The setup matters because a loose anchor or a band that is too heavy quickly turns the rep into a wobble. Stand tall, square the hips, keep the ribs stacked over the pelvis, and choose a hand support only if you need it to stay honest. Start with enough tension to feel the band, not enough to drag you out of position.
On each rep, raise the working leg smoothly, pause for a beat at the top, and lower it under control so the band never snaps you back. Keep the standing knee soft, the stance foot rooted, and the neck relaxed. The best reps look quiet from the waist up even though the hips and trunk are working hard.
Use Band Standing Leg Raise as an accessory drill, warm-up, or lower-body stability exercise, especially when you want low-impact practice for single-leg coordination. It pairs well with glute work, core training, and balance circuits. Stop the set when the pelvis starts to twist, the lower back arches, or the band tension forces you to swing.
Instructions
- Anchor a light loop band low behind you and loop it around the ankle of the working leg. Stand on the other leg with a small bend in the knee and hold a wall or rack lightly if you need balance.

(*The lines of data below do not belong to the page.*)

(* ===== verification/StoreFacts.v ===== *)
(** * Customer-Resolution agent: properties of the case store

    The store's methods as a step relation, with the structural invariant they
    keep, the lifecycle order they respect, the exclusive claim, the attachment of
    results and optimistic concurrency. *)

From Stdlib Require Import ZArith Bool Ascii String List Lia.
From stdpp Require Import base list strings gmap relations.
From S2P Require Import Prelude.
From S2P Require Import PyFloat.
From S2P Require Import Contracts.
From S2P Require Import CaseModels.
From S2P Require Import StateStore.

Open Scope string_scope.
Open Scope list_scope.
Open Scope Z_scope.

(** ** The methods as steps *)

(** A method that raises leaves the store as it was. *)
Definition after (st : CaseStore) (r : result CaseStore) : CaseStore :=
  match r with Ok st' => st' | Err _ => st end.

(** Every mutating method but [transition], which no handler calls. *)
Inductive store_step : CaseStore → CaseStore → Prop :=
| step_create st k ticket customer amount currency reason t :
    store_step st (snd (get_or_create st k ticket customer k amount currency reason t))
| step_save st k v t : store_step st (after st (save st k v t))
| step_add st k task : store_step st (after st (add_pending_task st k task))
| step_apply st k task f t : store_step st (snd (apply_result st k task f t))
| step_claim st k t : store_step st (snd (claim_decision st k t))
| step_fail st k task b reason t : store_step st (mark_slot_failed st k task b reason t)
| step_park_billing st q p : store_step st (park_billing_result st q p)
| step_park_risk st q p : store_step st (park_risk_result st q p)
| step_deadline st k t : store_step st (set_deadline st k t).

Record store_wf (st : CaseStore) : Prop := {
  wf_slot : ∀ k c, cs_cases st !! k = Some c → rc_case_id c = k ∧ rc_correlation_id c = k;
  wf_order : NoDup (cs_order st) ∧ ∀ k, k ∈ cs_order st ↔ is_Some (cs_cases st !! k);
  wf_index : ∀ q k, cs_by_correlation st !! q = Some k ↔ k = q ∧ is_Some (cs_cases st !! k);
  wf_tasks : ∀ task k, cs_by_task_id st !! task = Some k → is_Some (cs_cases st !! k);
  wf_parked : (length (cs_parked_billing st) <= _PARKED_BUFFER_MAX)%nat ∧
    (length (cs_parked_risk st) <= _PARKED_BUFFER_MAX)%nat;
}.

Lemma is_some_alter {A} (f : A → A) k i (m : gmap UUID A) :
  is_Some (alter f k m !! i) ↔ is_Some (m !! i).
Proof. rewrite lookup_alter_is_Some. done. Qed.

Lemma wf_update k f st :
  (∀ c, rc_case_id (f c) = rc_case_id c) → (∀ c, rc_correlation_id (f c) = rc_correlation_id c) →
  store_wf st → store_wf (update_case k f st).
Proof.
  intros H1 H2 [Hs [Hn Ho] Hi Ht Hp]. constructor; cbn; try done.
  - intros i c. rewrite lookup_alter_Some. intros [(-> & c' & Hc & ->)|[_ Hc]]; [|by apply Hs].
    rewrite H1, H2. by apply Hs.
  - split; [done|]. intros i. by rewrite is_some_alter.
  - intros q i. by rewrite is_some_alter.
  - intros task i. rewrite is_some_alter. apply Ht.
Qed.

- Square your hips and point both hip bones forward. Stack your ribs over your pelvis and keep your torso tall before the first rep.

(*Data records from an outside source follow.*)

(* ===== verification/Provenance.v ===== *)
(** * Where a decision comes from

    Every decision the resolution service publishes, other than an escalation or a direct
    response, rests on a billing result and a risk result that the broker delivered to it
    for the same case, and is what the decision policy rules on them.

    The proof is a logic over programs ([vows]) that carries the last store a coroutine
    saw: the store only evolves ([ext]: a case stays, and keeps its task ids), so what was
    read of a case's task ids still holds after any interleaving.  [honest] is the part of
    it that needs no such knowledge, an instance of [ProgLogic]. *)

From Stdlib Require Import ZArith Bool Ascii String List Lia.
From stdpp Require Import base list strings gmap relations.
From S2P Require Import Prelude.
From S2P Require Import PyFloat.
From S2P Require Import Contracts.
From S2P Require Import Uuid.
From S2P Require Import Idempotency.
From S2P Require Import A2A.
From S2P Require Import RiskModels.
From S2P Require Import RiskStore.
From S2P Require Import RiskScoring.
From S2P Require Import RiskService.
From S2P Require Import BillingModels.
From S2P Require Import BillingRules.
From S2P Require Import BillingStore.
From S2P Require Import BillingService.
From S2P Require Import BillingFacts.
From S2P Require Import Envelope.
From S2P Require Import CaseModels.
From S2P Require Import Drafter.
From S2P Require Import Classifier.
From S2P Require Import DecisionEngine.
From S2P Require Import DecisionFacts.
From S2P Require Import Normalize.
From S2P Require Import StateStore.
From S2P Require Import Llm.
From S2P Require Import Async.
From S2P Require Import LlmRuntime.
From S2P Require Import Consumer.
From S2P Require Import Handlers.
From S2P Require Import ProgLogic.
From S2P Require Import Runtime.
From S2P Require Import Reaper.
From S2P Require Import EndToEnd.
From S2P Require Import Service.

- Let the working leg start long with the foot just off the floor and the band under gentle tension. Keep the support foot rooted and the standing knee soft.

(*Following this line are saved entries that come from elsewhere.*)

#[local] Set Default Proof Using "Type".

Section Environ.
Variable environ : string → option string.

(** [os.environ.get(name, d).lower().strip() in ("true", "1", "yes")] *)
Definition flag (name dflt : string) : bool := _parse_bool (env_or environ name dflt).

(** [apps.agents.common.BROKER_URL] *)
Definition BROKER_URL : string := env_or environ "AGENT_BROKER_URL" "localhost:9092".

(** ** The resolution agent *)

Record ResolutionSettings := {
  rs_llm_enabled : bool;
  rs_case_deadline_seconds : Z;
  rs_reaper_tick_seconds : float;
}.

Definition resolution_settings : result ResolutionSettings :=
  deadline ← int_of_env (env_or environ "AGENT_CASE_DEADLINE_SECONDS" "15");
  tick ← float_of_env (env_or environ "AGENT_REAPER_TICK_SECONDS" "1.0");
  Ok {| rs_llm_enabled := flag "CRA_LLM_ENABLED" "true";
        rs_case_deadline_seconds := deadline; rs_reaper_tick_seconds := tick |}.

(** ** The peers *)

Record RiskSettings := {
  ks_auth_mode : string;
  ks_llm_enabled : bool;
  ks_a2a_port : Z;
  ks_agentcore_port : Z;
  ks_broker_url : string;
  ks_result_topic : string;
  ks_endpoint_topic : string;
}.

(** [int(os.environ.get("A2A_ENDPOINT_PORT", os.environ.get("PORT", "8103")))], also in
    [http_app.run]. *)
Definition a2a_endpoint_port : result Z :=
  int_of_env (env_or environ "A2A_ENDPOINT_PORT" (env_or environ "PORT" "8103")).

Definition risk_settings : result RiskSettings :=
  a2a ← a2a_endpoint_port;
  agentcore ← int_of_env (env_or environ "AGENTCORE_PORT" "8083");
  Ok {| ks_auth_mode := env_or environ "AUTH_MODE" "none";
        ks_llm_enabled := flag "RISK_LLM_SUMMARY_ENABLED" "false";
        ks_a2a_port := a2a; ks_agentcore_port := agentcore;
        ks_broker_url := BROKER_URL;
        ks_result_topic := TOPIC_RISK_RESULT;
        ks_endpoint_topic := endpoint_topic RiskService.AGENT_ID |}.

Definition BILLING_LLM_SUMMARY_ENABLED : bool := flag "BILLING_LLM_SUMMARY_ENABLED" "false".

(** The port of the billing agent's [http_app.run]. *)
Definition billing_http_port : result Z := int_of_env (env_or environ "PORT" "8080").

(** ** The demo *)

Record DemoSettings := {
  ds_broker_url : string;
  ds_ui_port : Z;
  ds_refresh_seconds : Z;
  ds_liveness_endpoints : list (string * option string);
  ds_probe_timeout_seconds : float;
  ds_read_timeout_seconds : float;
}.

Definition LIVENESS_ENDPOINTS : list (string * option string) :=
  [ ("customer-resolution-agent", env_opt environ "CR_PING_URL");
    ("billing-entitlement-agent",
     Some (env_or environ "BILLING_PING_URL" "http://localhost:8101/ping"));
    ("risk-fraud-agent", Some (env_or environ "RISK_PING_URL" "http://localhost:8103/ping")) ].

Definition demo_settings : result DemoSettings :=
  ui_port ← int_of_env (env_or environ "UI_PORT" "8200");
  refresh ← int_of_env (env_or environ "REFRESH_SECONDS" "5");
  probe ← float_of_env (env_or environ "PROBE_TIMEOUT_SECONDS" "1.5");
  read ← float_of_env (env_or environ "READ_TIMEOUT_SECONDS" "6.0");
  Ok {| ds_broker_url := BROKER_URL; ds_ui_port := ui_port; ds_refresh_seconds := refresh;
        ds_liveness_endpoints := LIVENESS_ENDPOINTS;
        ds_probe_timeout_seconds := probe; ds_read_timeout_seconds := read |}.

(** [sys.argv] as [launcher.main] sets it: the port is passed as it is written. *)
Definition launcher_argv (app_path : string) : list string :=
  [ "streamlit"; "run"; app_path; "--server.port"; env_or environ "UI_PORT" "8200";
    "--server.headless"; "true" ].

(** ** When an import fails *)

Lemma int_of_env_fails text : (∃ e, int_of_env text = Err e) ↔ py_int_of_str text = None.
Proof.
  unfold int_of_env. destruct (py_int_of_str text); split; [by intros [e [=]]|done|done|eauto].
Qed.

Lemma float_of_env_fails text : (∃ e, float_of_env text = Err e) ↔ py_float_of_str text = None.
Proof.
  unfold float_of_env. destruct (py_float_of_str text); split; [by intros [e [=]]|done|done|eauto].
Qed.

(** A module that reads one number after another fails when one of them does. *)
Lemma reads_fail {A B} (r : result A) (k : A → result B) :
  (∃ e, (a ← r; k a) = Err e) ↔ (∃ e, r = Err e) ∨ (∃ a e, r = Ok a ∧ k a = Err e).
Proof.
  destruct r as [a|e]; cbn; split.
  - intros [e He]. right. eauto.
  - intros [[e [=]]|(a' & e & [= <-] & He)]. eauto.
  - eauto.
  - intros _. eauto.
Qed.

(** Remark (error): the resolution agent starts exactly when its two numbers parse: the
    deadline as an integer and the tick as a float; nothing else about them is checked. *)
Theorem resolution_import_fails_iff :
  (∃ e, resolution_settings = Err e) ↔
  py_int_of_str (env_or environ "AGENT_CASE_DEADLINE_SECONDS" "15") = None ∨
  py_float_of_str (env_or environ "AGENT_REAPER_TICK_SECONDS" "1.0") = None.
Proof.
  unfold resolution_settings. rewrite reads_fail, int_of_env_fails.
  split; (intros [H|H]; [by left|]).
  - destruct H as (deadline & e & _ & He). right. apply float_of_env_fails.
    destruct (float_of_env _) as [tick|e']; [discriminate|eauto].
  - destruct (int_of_env _) as [deadline|e'] eqn:E.
    + right. exists deadline. apply float_of_env_fails in H as [e He]. rewrite He. by exists e.
    + left. by apply int_of_env_fails; eauto.
Qed.
End Environ.

(** ** The defaults *)

Definition unset : string → option string := λ _, None.

(** Remark (functional): what the unset environment gives.  The deadline, the tick and the
    refresh interval are those the models of the handlers, the reaper and the poll cache
    use; LLM assistance is on in the resolution agent and off in its peers; the ports of
    the agents and of the demo are pairwise different. *)
Theorem default_settings :
  resolution_settings unset =
    Ok {| rs_llm_enabled := true; rs_case_deadline_seconds := CASE_DEADLINE_SECONDS;
          rs_reaper_tick_seconds := REAPER_TICK_SECONDS |} ∧
  (∃ k d b, risk_settings unset = Ok k ∧ demo_settings unset = Ok d ∧
     billing_http_port unset = Ok b ∧
     ks_llm_enabled k = false ∧ BILLING_LLM_SUMMARY_ENABLED unset = false ∧
     float_of_Z (ds_refresh_seconds d) = REFRESH_SECONDS ∧
     NoDup [ks_a2a_port k; ks_agentcore_port k; ds_ui_port d; b]).
Proof.
  split; [vm_compute; reflexivity|]. eexists _, _, _.
  split; [vm_compute; reflexivity|]. split; [vm_compute; reflexivity|].
  split; [vm_compute; reflexivity|]. split; [reflexivity|]. split; [reflexivity|].
  split; [vm_compute; reflexivity|].
  apply (bool_decide_unpack _). vm_compute. exact I.
Qed.

(** ** Two servers on one port *)

(** The environment that the comment on [AGENTCORE_PORT] asks for. *)
Definition agentcore_environ : string → option string :=
  λ name, if String.eqb name "PORT" then Some "8083" else None.

(** Remark (error): the two ports of the risk agent are meant to be distinct, so that the
    AgentCore server and the HTTP surface run side by side.  With [PORT=8083], as the
    comment says to set the AgentCore port, the HTTP surface takes 8083 too, the port the
    AgentCore server has by default. *)
Theorem agentcore_port_collides :
  ∃ k, risk_settings agentcore_environ = Ok k ∧ ks_a2a_port k = ks_agentcore_port k.
Proof. eexists. split; vm_compute; reflexivity. Qed.

(** ** A tick that is not positive *)

(** Whether an await gives the event loop back; reading the stop event does not. *)
Definition suspends {R} (q : Query R) : bool := match q with StopSet => false | _ => true end.

(** How often a coroutine, run alone, gives the event loop back. *)
Fixpoint suspensions {A} (env : Environment) (p : prog A) (w : World) : nat :=
  match p with
  | Ret _ | Raise _ => 0
  | Do f k => let '(b, w') := f w in suspensions env (k b) w'
  | Await q k =>
      let r := env _ q w in
      (if suspends q then 1 else 0) + suspensions env (k r) (effect q r w)
  end.

Lemma suspensions_bind {A B} env (p : prog A) (g : A → prog B) w :
  suspensions env (bind p g) w =
  (suspensions env p w +
   match run env p w with (Ok a, w') => suspensions env (g a) w' | (Err _, _) => 0 end)%nat.
Proof.
  revert w. induction p as [a|e|T f k IH|R q k IH]; intros w; cbn.
  - done.
  - done.
  - destruct (f w) as [b w']. apply IH.
  - rewrite IH. lia.
Qed.

Section BusyReaper.
Context `{Uuids}.

(** The sweep of a store without timed-out cases. *)
Lemma idle_sweep (env : Environment) w t :
  list_timed_out_cases (w_store w) t = [] →
  run env (reaper_sweep t) w = (Ok tt, w) ∧ suspensions env (reaper_sweep t) w = 0%nat.
Proof. intros Ht. unfold reaper_sweep. cbn. by rewrite Ht. Qed.

Lemma stop_synchronous (env : Environment) has_stop w :
  env _ StopSet w = false →
  run env (stop_requested has_stop) w = (Ok false, w) ∧
  suspensions env (stop_requested has_stop) w = 0%nat.
Proof. intros Hs. destruct has_stop; cbn; by rewrite ?Hs. Qed.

- Brace your abdomen, then lift the working knee or thigh forward and up in one smooth path. Avoid leaning back or opening the working hip to cheat the range.
- Raise only as high as you can while keeping the pelvis level and the torso still. The rep should feel controlled, not jerky.
- Pause briefly at the top and keep the foot relaxed instead of forcefully pointing or curling the ankle.
- Lower the leg slowly until the foot is back near the start, letting the band pull you down under control rather than dropping it.
- Reset your posture after each rep, breathe steadily, and switch sides after the planned number of repetitions.
Tips & Tricks
- Use the lightest band that still gives you clear tension; if the anchor yanks your hip backward, the band is too heavy.
- Keep the standing foot screwed into the floor so the pelvis does not drift toward the support side.
- A fingertip on a wall is enough if balance is the limiter; a hard grip usually hides sloppy hip control.
- Lift from the hip, not from a back swing, so the lower spine does not arch when the leg comes up.
- Pause at the top for a count of one to make the working side do the work instead of momentum.
- Lower slowly on purpose; the eccentric return should look as controlled as the lift.
- If you feel the front of the low back more than the hip, shorten the range and reset your rib position.
- Stop each set when the pelvis starts to open or the standing knee collapses inward.
Frequently Asked Questions
What muscles does Band Standing Leg Raise work?
It mainly trains hip control and single-leg stability, with the standing glutes and core working hard to keep the pelvis level. The lifting leg also has to control the raise against the band.
Where should the band sit?
Loop it around the ankle of the moving leg and anchor it low behind you so the line of pull stays steady through the raise.
Should I hold onto something?
Yes if balance is limiting the set. A light fingertip support is fine, but don't lean your weight into it.
How high should I raise the leg?
Raise it as high as you can without arching the low back or turning the hips open. Hip height is a good target for most people.
What is the most common mistake?
Swinging the leg or tipping the torso backward to beat the band. The rep should look stacked and quiet from the waist up.
Can beginners do this exercise?
Yes. Start with a light band, a short range, and a wall or rack nearby so you can learn the balance before adding tension.
How do I make it harder?
Use a stronger band, step farther from the anchor, slow the lowering phase, or add a longer pause at the top.
What should I feel?
You should feel steady work in the hips and core, with the standing leg doing a lot of stabilizing. If the low back is taking over, reduce the range.